Al crecer con una mamá polaca y un papá mexicano, he tenido la suerte de experimentar la calidez de dos culturas distintas, cada una moldeando mi comprensión del amor a su propia manera.
Cuando era pequeña, mi mamá me rebosaba todas las noches y nos decíamos: “Te amo más que a nada en el mundo”, como un recordatorio de que nada podía interponerse entre nosotras.
Aunque esa puede ser una forma efectiva de transmitir ese mensaje, ciertamente no es la única, ni quizá la más común dentro de la cultura latine.
Del lado de la familia de mi papá, el amor no siempre se dice. Se demuestra a través de acciones significativas.
Un ejemplo de esto en mi vida ha sido simplemente estar presente. A pesar de un horario de trabajo ocupado y agitado, mi papá siempre ha hecho tiempo para mí. Ya sea para eventos importantes como mi graduación de la escuela superior o para una cena rápida. Siempre ofrece su apoyo, muchas veces a expensas de su propio descanso.
Este énfasis en el apoyo se repite en otros estudiantes latines de DePaul. Diana Torres, estudiante de último año en DePaul, compartió cómo los pequeños actos de servicio en su familia refuerzan el amor y la conexión.
“Cuando mis hermanos y yo nos quejamos de algo, mi papá nos vuelve a llamar con soluciones que investigó en internet”, dijo Torres. “La frase favorita de mi mamá es: ‘todo tiene solución, recuerda que somos un equipo’”.

En muchas familias latines, los actos de amor también suelen servirse en un plato.
La cena raramente es solo una comida. El amor se vierte en cada grano de arroz y se dobla en cada tortilla, servida una y otra vez incluso cuando insistes en que ya has comido suficiente. Es un tipo de lenguaje del amor muy latine, uno que te alimenta primero y hace las preguntas después.
Algunas de mis cenas favoritas son cuando mis tías y primos vienen de México a Chicago. Aunque no compartimos el mismo idioma nativo, nos comunicamos a través de risas y momentos compartidos. Al final de la noche, esos momentos casi siempre se convierten en baile. Mucho baile.
Ese tipo de tiempo de calidad suele servir como una expresión silenciosa del amor en las familias latines. La unión brinda una alegría que no necesita traducción.
Lyllieanna Herrera, estudiante de tercer año en DePaul, dijo que en su familia latine es sumamente importante asegurarse de que todos se sientan vistos.
“Se trata mucho de la inclusión y de asegurarse de que nadie se sienta excluido y de que todos sepan que están apoyados, incluso sin tener que decirlo en voz alta”, dijo Herrera.

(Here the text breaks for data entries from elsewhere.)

(* ===== verification/MmanSpace.v ===== *)
(** * Address spaces: finding free space

    [mman_findspace_unlocked] returns free ranges, downwards with any alignment and padding, upwards with
    none beyond pages; other requests upwards may be answered with memory in use. *)
From stdpp Require Import base numbers list gmap.
From S2P Require Import Prelude Align ATree Mman MmanSpec MmanFind.

(** ** The branches at the hint *)

Definition info_in (P : leaf Z -> Prop) (info : branch_info) : Prop := exists l1 l2, P l1 /\ P l2 /\
  info = BranchInfo (Some (a_obj l1)) (Some (a_obj l2)) (a_vmin l1) (a_vmax l2).

Definition info0 : branch_info := BranchInfo None None 0 0.

Lemma found_branch_ok (P : leaf Z -> Prop) l info : P l -> info = info0 \/ info_in P info -> info_in P (found_branch l info).
Proof.
  intros Hl [->|(l1 & l2 & H1 & H2 & ->)]; unfold found_branch; simpl.
  - exists l, l. done.
  - destruct (a_vmin l <? a_vmin l1); simpl; destruct (a_vmax l <? a_vmax l2); simpl;
      unfold info_in; [exists l, l|exists l, l2|exists l1, l|exists l1, l2]; done.
Qed.

Lemma findbranches_ok (P : leaf Z -> Prop) t info semi level lo hi :
  semi_ok 32 semi level -> wf semi level t -> nonnull t = true ->
  (forall l, l ∈ elements t -> hits l lo hi = true -> P l) -> info = info0 \/ info_in P info ->
  exists info', mman_findbranches info t lo hi semi level = Ret info' /\
    (info' = info /\ misses lo hi (elements t) \/ info_in P info').
Proof.
  revert info semi level. induction t as [|l mn IHn mx IHx]; intros info semi level Hs Hwf; [done|]. intros _ HP Hinfo.
  cbn [mman_findbranches elements].
  set (info1 := if hits l lo hi then found_branch l info else info).
  assert (Hinfo1 : info1 = info /\ hits l lo hi = false \/ info_in P info1).
  { unfold info1. destruct (hits l lo hi) eqn:Hh; [right|by left]. apply found_branch_ok; [|done].
    apply HP; [by left|done]. }
  assert (HPn : forall x, x ∈ elements mn -> hits x lo hi = true -> P x)
    by (intros x Hx; apply HP; simpl; rewrite elem_of_cons, elem_of_app; auto).
  assert (HPx : forall x, x ∈ elements mx -> hits x lo hi = true -> P x)
    by (intros x Hx; apply HP; simpl; rewrite elem_of_cons, elem_of_app; auto).
  assert (Hor : forall i, i = info1 \/ info_in P i -> i = info0 \/ info_in P i).
  { intros i [->|?]; [|by right]. destruct Hinfo1 as [[-> _]|?]; [done|by right]. }
  assert (Hall : forall i, i = info1 -> misses lo hi (elements mn) -> misses lo hi (elements mx) ->
    i = info /\ misses lo hi (l :: elements mn ++ elements mx) \/ info_in P i).
  { intros i -> Hn Hx. destruct Hinfo1 as [[E Hh]|?]; [left|by right]. split; [done|].
    constructor; [done|]. by apply Forall_app. }
  walk_halves Hs Hwf.
  - destruct (IHx info1 _ _ H1 H2 Ex HPx) as (i & -> & Hi); [apply Hor; by left|]. cbn [obind].
    destruct (IHn i _ _ H H0 En HPn) as (j & -> & Hj); [apply Hor; tauto|].
    exists j. split; [done|]. destruct Hj as [[-> ?]|?]; [|by right]. destruct Hi as [[-> ?]|?]; [by apply Hall|by right].
  - destruct (IHn info1 _ _ H H0 En HPn) as (j & -> & Hj); [apply Hor; by left|].
    exists j. split; [done|]. destruct Hj as [[-> ?]|?]; [by apply Hall|by right].
  - destruct (IHx info1 _ _ H H0 Ex HPx) as (i & -> & Hi); [apply Hor; by left|].
    exists i. split; [done|]. destruct Hi as [[-> ?]|?]; [by apply Hall|by right].
  - exists info1. split; [done|]. by apply Hall.
Qed.

(** ** Gaps between branches *)

Definition free_at (s : gmap Z mbranch) (r n : Z) : Prop :=
  0 <= r /\ r + n <= 2 ^ 32 /\ forall p b, s !! p = Some b -> mb_vmax b < r \/ r + n <= mb_vmin b.

(** The list downwards. *)
Fixpoint descending (s : gmap Z mbranch) (hi : Z) (chain : list Z) : Prop :=
  match chain with
  | [] => True
  | p :: chain => exists b, s !! p = Some b /\ mb_vmax b < hi /\ descending s (mb_vmin b) chain
  end.

Lemma descending_app s hi c p b : descending s hi c -> s !! p = Some b ->
  (forall q d, q ∈ c -> s !! q = Some d -> mb_vmax b < mb_vmin d) -> (c = [] -> mb_vmax b < hi) ->
  descending s hi (c ++ [p]).
Proof.
  revert hi. induction c as [|q c IH]; intros hi Hc Hb Hlt Hhi; simpl.
  { exists b. auto. }
  destruct Hc as (d & Hd & Hdh & Hc). exists d. split_and!; [done..|]. apply IH; [done..| |].
  - intros x y Hx. apply Hlt. by right.
  - intros _. apply (Hlt q d); [by left|done].
Qed.

Lemma ordered_descending s lo o : all_wf s -> ordered s lo o -> descending s (2 ^ 32) (reverse o).
Proof.
  intros Hw. revert lo. induction o as [|p o IH]; intros lo; [done|]. intros (b & Hb & _ & Ho).
  rewrite reverse_cons. eapply descending_app; eauto.
  - intros q d Hq Hd. rewrite elem_of_reverse in Hq. destruct (ordered_in _ _ _ _ Hw Ho Hq) as (d' & ? & ?).
    simplify_eq. lia.
  - intros _. by pose proof (Hw _ _ Hb) as (_ & _ & _ & ? & _).
Qed.

Lemma descending_in s hi c p : all_wf s -> descending s hi c -> p ∈ c -> exists b, s !! p = Some b /\ mb_vmax b < hi.
Proof.
  intros Hw. revert hi. induction c as [|q c IH]; intros hi; [by intros _ ?%not_elem_of_nil|].
  intros (b & Hb & Hlt & Hc) [->|Hin]%elem_of_cons; [eauto|].
  destruct (IH _ Hc Hin) as (b' & ? & ?). pose proof (Hw _ _ Hb) as (_ & _ & ? & _). exists b'. split; [done|lia].
Qed.

Lemma order_to_ok s hi o p b : all_wf s -> descending s hi o -> p ∈ o -> s !! p = Some b ->
  exists o', order_from p o = p :: o' /\ descending s (mb_vmax b + 1) (p :: o') /\
    forall q c, q ∈ o -> s !! q = Some c -> mb_vmin c <= mb_vmax b -> q ∈ p :: o'.
Proof.
  intros Hw. revert hi. induction o as [|x o IH]; intros hi Ho Hin Hb; [by apply not_elem_of_nil in Hin|].
  simpl. destruct (Z.eqb_spec x p) as [->|Hne].
  - exists o. split; [done|]. split; [|done]. destruct Ho as (c & Hc & Hlo & Ho). simplify_eq.
    exists c. split_and!; [done|lia|done].
  - apply elem_of_cons in Hin as [->|Hin]; [done|]. destruct Ho as (c & Hc & Hlo & Ho).
    destruct (IH _ Ho Hin Hb) as (o' & -> & Ho' & Hq). exists o'. split; [done|]. split; [done|].
    intros q d [->|Hq']%elem_of_cons Hd Hle; [|by eapply Hq]. exfalso. simplify_eq.
    destruct (descending_in _ _ _ _ Hw Ho Hin) as (b' & Hb' & ?). simplify_eq. lia.
Qed.

Lemma ceil_small k c : 0 <= k <= 12 -> 0 <= c < 2 ^ 32 -> c mod 4096 = 0 ->
  CEIL_ALIGN (2 ^ 32) c (2 ^ k) = c /\ c mod 2 ^ k = 0.
Proof.
  intros Hk Hc Hc0. pose proof (Z.pow_pos_nonneg 2 k ltac:(lia) ltac:(lia)) as Hp.
  assert (E12 : 4096 = 2 ^ k * 2 ^ (12 - k)).
  { rewrite <- Z.pow_add_r by lia. by replace (k + (12 - k)) with 12 by lia. }
  assert (Hle : 2 ^ k <= 4096) by (change 4096 with (2 ^ 12); apply Z.pow_le_mono_r; lia).
  apply Z.mod_divide in Hc0 as [z Hz]; [|lia].
  assert (Hck : c = z * 2 ^ (12 - k) * 2 ^ k) by (rewrite Hz, E12; ring).
  assert (Hcm : c mod 2 ^ k = 0) by (rewrite Hck; apply Z.mod_mul; lia).
  split; [|done]. rewrite CEIL_ALIGN_pow2 by lia. rewrite Hck at 1.
  rewrite <- Z.add_sub_assoc, Z.div_add_l, Z.div_small by lia. lia.
Qed.

Lemma floor_small k c : 0 <= k <= 12 -> 0 <= c < 2 ^ 32 -> c mod 4096 = 0 -> FLOOR_ALIGN c (2 ^ k) = c.
Proof.
  intros Hk Hc Hc0. destruct (ceil_small k c Hk Hc Hc0) as [_ Hm]. destruct (FLOOR_ALIGN_bounds c k) as (Hf & Hfm & _); [lia..|].
  pose proof (Z.pow_pos_nonneg 2 k ltac:(lia) ltac:(lia)). apply Z.mod_divide in Hm as [z Hz]; [|lia]. apply Z.mod_divide in Hfm as [y Hy]; [|lia].
  assert (y = z) by nia. lia.
Qed.

Lemma page_sub x y : x mod 4096 = 0 -> y mod 4096 = 0 -> (x - y) mod 4096 = 0.
Proof. intros. mlia. Qed.

Lemma branch_end b : branch_wf b -> MBRANCH_END b mod 4096 = 0 /\
  (MBRANCH_END b = mb_vmax b + 1 \/ MBRANCH_END b = 0 /\ mb_vmax b + 1 = 2 ^ 32).
Proof.
  intros (_ & Hb & ? & ? & _). unfold MBRANCH_END. destruct (Z.eq_dec (mb_vmax b + 1) (2 ^ 32)) as [->|].
  - split; [done|]. by right.
  - rewrite uintptr_id by lia. auto.
Qed.

Lemma unpadded (c : bool) x y : x = y -> 0 <= x < 2 ^ 32 -> (if c then uintptr (x + 0) else x) = y /\ (if c then uintptr (x - 0) else x) = y.
Proof. intros <- Hx. rewrite Z.add_0_r, Z.sub_0_r, uintptr_id by done. by destruct c. Qed.

Lemma END_range b : 0 <= MBRANCH_END b < 2 ^ 32.
Proof. apply uintptr_range. Qed.

Section Gaps.

Context {E : Type} `{BranchOps E}.
Variables (e : E) (self : mman) (n : Z).
Hypothesis Hi : mman_inv self.
Hypothesis Hn : 0 < n /\ n mod 4096 = 0 /\ n < 2 ^ 32.

(** A free range does not go across a branch. *)
Lemma free_apart x p b : free_at (branches self) x n -> branches self !! p = Some b -> mb_vmax b < x \/ x + n <= mb_vmin b.
Proof. intros (_ & _ & Hf) Hb. destruct (Hf p b Hb); lia. Qed.

(** One step upwards without padding. *)
Lemma space_above_cons k mode p o b : 0 <= k <= 12 -> branches self !! p = Some b ->
  (forall x, head o = Some x -> is_Some (branches self !! x)) ->
  space_above e self n (2 ^ k) (p :: o) 0 mode =
    let next := match o with
                | x :: _ => default 0 (mb_vmin <$> branches self !! x)
                | [] => 0 end in
    if n <=? uintptr (next - MBRANCH_END b) then Ret (Some (MBRANCH_END b)) else
    match o with [] => Ret None | _ => space_above e self n (2 ^ k) o 0 mode end.
Proof.
  intros Hk Hb Hx. pose proof (inv_wf _ Hi _ _ Hb) as Hw. pose proof (branch_end b Hw) as [He _].
  pose proof (END_range b) as Hr. simpl. unfold branch_at at 1. rewrite Hb. cbn [obind].
  destruct (unpadded (padded e mode MREGION_TYPE_HIGUARD b) _ _ eq_refl Hr) as [-> _].
  rewrite (proj1 (ceil_small k _ Hk Hr He)). destruct o as [|x o]; [done|].
  destruct (Hx x eq_refl) as [c Hc]. unfold branch_at at 1. rewrite Hc. cbn [obind default fmap option_fmap option_map].
  pose proof (inv_wf _ Hi _ _ Hc) as (_ & _ & ? & ? & _).
  destruct (unpadded (padded e mode MREGION_TYPE_LOGUARD c) (mb_vmin c) _ eq_refl) as [_ ->]; [lia|]. done.
Qed.

(** Upwards, with pages as alignment and no padding: the range between two branches, or above
    the last; or there is no free range. *)
Lemma space_above_ok k mode lo o p b : 0 <= k <= 12 ->
  ordered (branches self) lo (p :: o) -> branches self !! p = Some b ->
  (forall q c, branches self !! q = Some c -> q ∈ p :: o \/ mb_vmax c < mb_vmin b) ->
  exists r, space_above e self n (2 ^ k) (p :: o) 0 mode = Ret r /\
    match r with Some c => free_at (branches self) c n /\ c mod 2 ^ k = 0
    | None => forall y, mb_vmax b < y -> ~ free_at (branches self) y n end.
Proof.
  intros Hk. pose proof (inv_wf _ Hi) as Hw. revert lo p b. induction o as [|x o IH]; intros lo p b Ho Hb Hall.
  all: pose proof (branch_end b (Hw _ _ Hb)) as [He Hee]; pose proof (END_range b) as Hr;
    pose proof (Hw _ _ Hb) as (_ & _ & Hb2 & _); pose proof (proj2 (ceil_small k _ Hk Hr He)) as Hal.
  - rewrite (space_above_cons k mode p [] b) by done. cbv zeta.
    destruct (Z.leb_spec n (uintptr (0 - MBRANCH_END b))) as [Hle|Hgt].
    2: { exists None. split; [done|]. intros y Hy (? & ? & _). destruct Hee as [Hee|[_ Hee]]; [|lia]. rewrite uintptr_neg in Hgt by lia. lia. }
    exists (Some (MBRANCH_END b)). split; [done|]. split; [|done]. destruct Hee as [Hee|[Hee _]]; [|rewrite Hee in Hle; change (uintptr (0 - 0)) with 0 in Hle; lia].
    rewrite uintptr_neg in Hle by lia. split_and!; [lia|lia|].
    intros q c Hc. left. destruct (Hall q c Hc) as [->%list_elem_of_singleton|?]; [simplify_eq|]; lia.
  - pose proof Ho as (b' & Hb' & _ & Hx). assert (b' = b) as -> by congruence. pose proof Hx as (c & Hc & Hbc & Ho').
    rewrite (space_above_cons k mode p (x :: o) b) by (try done; intros y [= <-]; eauto). cbv beta iota zeta. rewrite Hc. cbn [default fmap option_fmap option_map id].
    pose proof (Hw _ _ Hc) as (_ & _ & Hc2 & Hc3 & _). destruct Hee as [Hee|[_ Hee]]; [|lia].
    rewrite uintptr_id by lia. destruct (Z.leb_spec n (mb_vmin c - MBRANCH_END b)) as [Hle|Hgt].
    + exists (Some (MBRANCH_END b)). split; [done|]. split; [|done]. split_and!; [lia|lia|]. intros q d Hd.
      destruct (Hall q d Hd) as [[->|Hq]%elem_of_cons|?]; [simplify_eq; lia| |lia]. right.
      destruct (decide (q = x)) as [->|Hne]; [simplify_eq; lia|]. apply elem_of_cons in Hq as [->|Hq]; [done|].
      destruct (ordered_in _ _ _ _ Hw Ho' Hq) as (d' & ? & ?). simplify_eq. lia.
    + destruct (IH (mb_vmax b + 1) x c Hx Hc) as (r & -> & Hnone).
      { intros q d Hd. destruct (Hall q d Hd) as [[->|Hq]%elem_of_cons|?]; [right|by left|right]; simplify_eq; lia. }
      exists r. split; [done|]. destruct r; [done|]. intros y Hy Hf. destruct (free_apart y x c Hf Hc); [|lia]. by apply (Hnone y).
Qed.

(** Padding above a branch that is not the last one stays in the address space. *)
Definition pad_fits (s : gmap Z mbranch) (pad : Z) : Prop := 0 <= pad < 2 ^ 32 /\
  forall p q b c, s !! p = Some b -> s !! q = Some c -> below b c -> mb_vmax b + 1 + pad < 2 ^ 32.

(** The candidate below a branch at [v]: it wraps around, or there is room for [n] bytes. *)
Lemma below_candidate (c : bool) v pad : 0 <= v < 2 ^ 32 -> 0 <= pad -> pad + n < 2 ^ 32 ->
  let c0 := if c then uintptr (v - pad) else v in
  (v <? c0) = true /\ pad <> 0 \/ (v <? c0) = false /\ (pad = 0 -> c0 = v) /\
    ((v <? uintptr (c0 - n)) = true /\ c0 < n \/ (v <? uintptr (c0 - n)) = false /\ uintptr (c0 - n) = c0 - n /\ 0 <= c0 - n /\ c0 <= v).
Proof.
  intros Hv Hpad Hpn c0.
  assert (Hc0 : v < c0 /\ pad <> 0 \/ 0 <= c0 <= v /\ v - pad <= c0).
  { unfold c0. destruct c; [|lia]. destruct (Z.lt_ge_cases v pad); [rewrite uintptr_neg by lia|rewrite uintptr_id by lia]; lia. }
  clearbody c0. destruct (Z.ltb_spec v c0); [left; split; [done|lia]|right; split; [done|split; [lia|]]]. destruct Hc0 as [?|[Hc0 Hc1]]; [lia|].
  destruct (Z.lt_ge_cases c0 n).
  - left. rewrite uintptr_neg by lia. split; [apply Z.ltb_lt|]; lia.
  - right. rewrite uintptr_id by lia. split; [apply Z.ltb_ge|]; lia.
Qed.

El amor, como ella lo describe, no siempre necesita palabras, lo cual es perfecto, porque durante mucho tiempo decirlo en voz alta no fue una opción para mí. Mi abuelita nunca aprendió mucho inglés y, al crecer, yo no sabía mucho español. Mi papá siempre servía como traductor entre nosotras.

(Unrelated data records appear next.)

(* ===== verification/MmanMap.v ===== *)
(** * Address spaces: rights, merging and mapping *)
From stdpp Require Import base numbers list gmap.
From S2P Require Import Prelude Align ATree Mman MmanSpec MmanFind MmanOps MmanUnmap.

(** ** Changing the rights *)

Definition new_prot (am om : Z) (b : mbranch) : mbranch := set_prot (Z.lor (Z.land (mb_prot b) am) om) b.

Lemma new_prot_idem am om b : new_prot am om (new_prot am om b) = new_prot am om b.
Proof.
  unfold new_prot, set_prot. simpl. f_equal. apply Z.bits_inj'. intros i _.
  rewrite !Z.lor_spec, !Z.land_spec, Z.lor_spec, Z.land_spec.
  destruct (Z.testbit (mb_prot b) i), (Z.testbit am i), (Z.testbit om i); done.
Qed.

Lemma new_prot_wf am om b : branch_wf b -> branch_wf (new_prot am om b).
Proof. done. Qed.

(** The branches of [t] that the range hits may have the new rights, the others are as before. *)
Definition reprot (lo hi am om : Z) (t : list (leaf Z)) (s s' : gmap Z mbranch) : Prop :=
  (forall p, s !! p = None -> s' !! p = None) /\
  forall p b, s !! p = Some b -> s' !! p = Some b \/
    leaf_of p b ∈ t /\ hits (leaf_of p b) lo hi = true /\ s' !! p = Some (new_prot am om b).

(** All of them have. *)
Definition reprot_all (lo hi am om : Z) (t : list (leaf Z)) (s s' : gmap Z mbranch) : Prop :=
  forall p b, leaf_of p b ∈ t -> hits (leaf_of p b) lo hi = true -> s !! p = Some b -> s' !! p = Some (new_prot am om b).

Lemma reprot_refl lo hi am om t s : reprot lo hi am om t s s.
Proof. split; [done|]. by left. Qed.

Lemma reprot_trans lo hi am om t1 t2 t s1 s2 s3 : t1 ⊆ t -> t2 ⊆ t ->
  reprot lo hi am om t1 s1 s2 -> reprot lo hi am om t2 s2 s3 -> reprot lo hi am om t s1 s3.
Proof.
  intros Hs1 Hs2 [N1 R1] [N2 R2]. split; [auto|]. intros p b Hb. destruct (R1 p b Hb) as [Hb2|(Hin & Hh & Hb2)].
  - destruct (R2 p b Hb2) as [Hb3|(Hin & Hh & Hb3)]; [by left|right]. auto.
  - right. destruct (R2 p _ Hb2) as [Hb3|(_ & _ & Hb3)]; [by auto|]. rewrite new_prot_idem in Hb3. auto.
Qed.

Lemma reprot_all_app lo hi am om t1 t2 s1 s2 s3 :
  reprot lo hi am om t1 s1 s2 -> reprot_all lo hi am om t1 s1 s2 ->
  reprot lo hi am om t2 s2 s3 -> reprot_all lo hi am om t2 s2 s3 -> reprot_all lo hi am om (t1 ++ t2) s1 s3.
Proof.
  intros [_ R1] A1 [_ R2] A2 p b Hin Hh Hb. apply elem_of_app in Hin as [Hin|Hin].
  - destruct (R2 p _ (A1 p b Hin Hh Hb)) as [Hb3|(_ & _ & Hb3)]; [done|]. by rewrite new_prot_idem in Hb3.
  - destruct (R1 p b Hb) as [Hb2|(_ & _ & Hb2)]; [by apply A2|].
    rewrite <- new_prot_idem. by apply A2.
Qed.

Lemma reprot_all_misses lo hi am om t s : misses lo hi t -> reprot_all lo hi am om t s s.
Proof. intros Hm p b Hin Hh. rewrite Forall_forall in Hm. specialize (Hm _ Hin). simpl in Hm. congruence. Qed.

Section Protect.

Context {E : Type} `{BranchLaws E}.
Variables (X : gmap Z mbranch) (lo hi am om : Z).
Hypothesis Hlo : lo mod 4096 = 0.
Hypothesis Hhi : uintptr (hi + 1) mod 4096 = 0.
Hypothesis Hle : lo <= hi.
Hypothesis Htakes : forall b, takes b -> takes (new_prot am om b).

(** The branches during the walk. *)
Definition store_ok (t : list (leaf Z)) (s : gmap Z mbranch) (e : E) : Prop :=
  (forall l, l ∈ t -> exists b, s !! a_obj l = Some b /\ l = leaf_of (a_obj l) b) /\ all_wf s /\ s ##ₘ X /\ env_ok e (s ∪ X).

Lemma store_sub t t' s e : t' ⊆ t -> store_ok t s e -> store_ok t' s e.
Proof. intros Hs (Hl & ? & ? & ?). split_and!; try done. auto. Qed.

Lemma store_reprot t t' s s' e' : (forall l, l ∈ t -> exists b, s !! a_obj l = Some b /\ l = leaf_of (a_obj l) b) ->
  reprot lo hi am om t' s s' -> all_wf s' -> s' ##ₘ X -> env_ok e' (s' ∪ X) -> store_ok t s' e'.
Proof.
  intros Hl [_ Hr] ? ? ?. split_and!; try done. intros l Hin. destruct (Hl l Hin) as (b & Hb & El).
  destruct (Hr _ b Hb) as [?|(_ & _ & ?)]; [eauto|]. exists (new_prot am om b). done.
Qed.

(** The result of the walk over [t]. *)
Definition protects (t : list (leaf Z)) (s s' : gmap Z mbranch) (e' : E) (r : Z) : Prop :=
  all_wf s' /\ s' ##ₘ X /\ env_ok e' (s' ∪ X) /\ reprot lo hi am om t s s' /\
  (E_ISERR r = true \/ r mod 4096 = 0 /\ reprot_all lo hi am om t s s').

Cuando la barrera del idioma daba paso al silencio, ella solía darme regalos para llenar el espacio al que las palabras no podían llegar. Ya fueran bolsitas, dulces o alguna pieza de su colección de joyas, no importaba. Siempre supe que cada objeto se traducía en un “Te quiero”.
Durante mi adolescencia aprendí español y, con el tiempo, llegué a un punto en el que podía entender la mayoría de las palabras y mantener una conversación.
En octubre del 2024, mientras mi papá encendía la parrilla, me senté junto a mi abuelita en la mesa y hablamos de lo de siempre: sus planes para ir a México en invierno, mis planes en la escuela. Fue una de las primeras veces que pude usar mi español para hablar con ella directamente, cara a cara.
Me fui de esa conversación feliz de poder finalmente hablar, sin intermediarios, con alguien a quien había admirado toda mi vida. Hasta el día de hoy, guardo ese momento con mucho cariño, ya que mi abuela falleció en enero siguiente.
Aunque quizá hubo muy pocas palabras entre nosotras a lo largo de los años, nunca faltó el amor. En ese sentido, nada quedó sin decir.
Siempre me he criticado por no haber aprendido español cuando era más joven, porque quería comunicarme con fluidez con ella y con el resto de la familia de mi papá. Pero, de alguna manera, me alegra no haberlo hecho, porque la lección que aprendí no tiene precio.
En mi familia, como en muchas familias latines, el amor va mucho más allá de las palabras.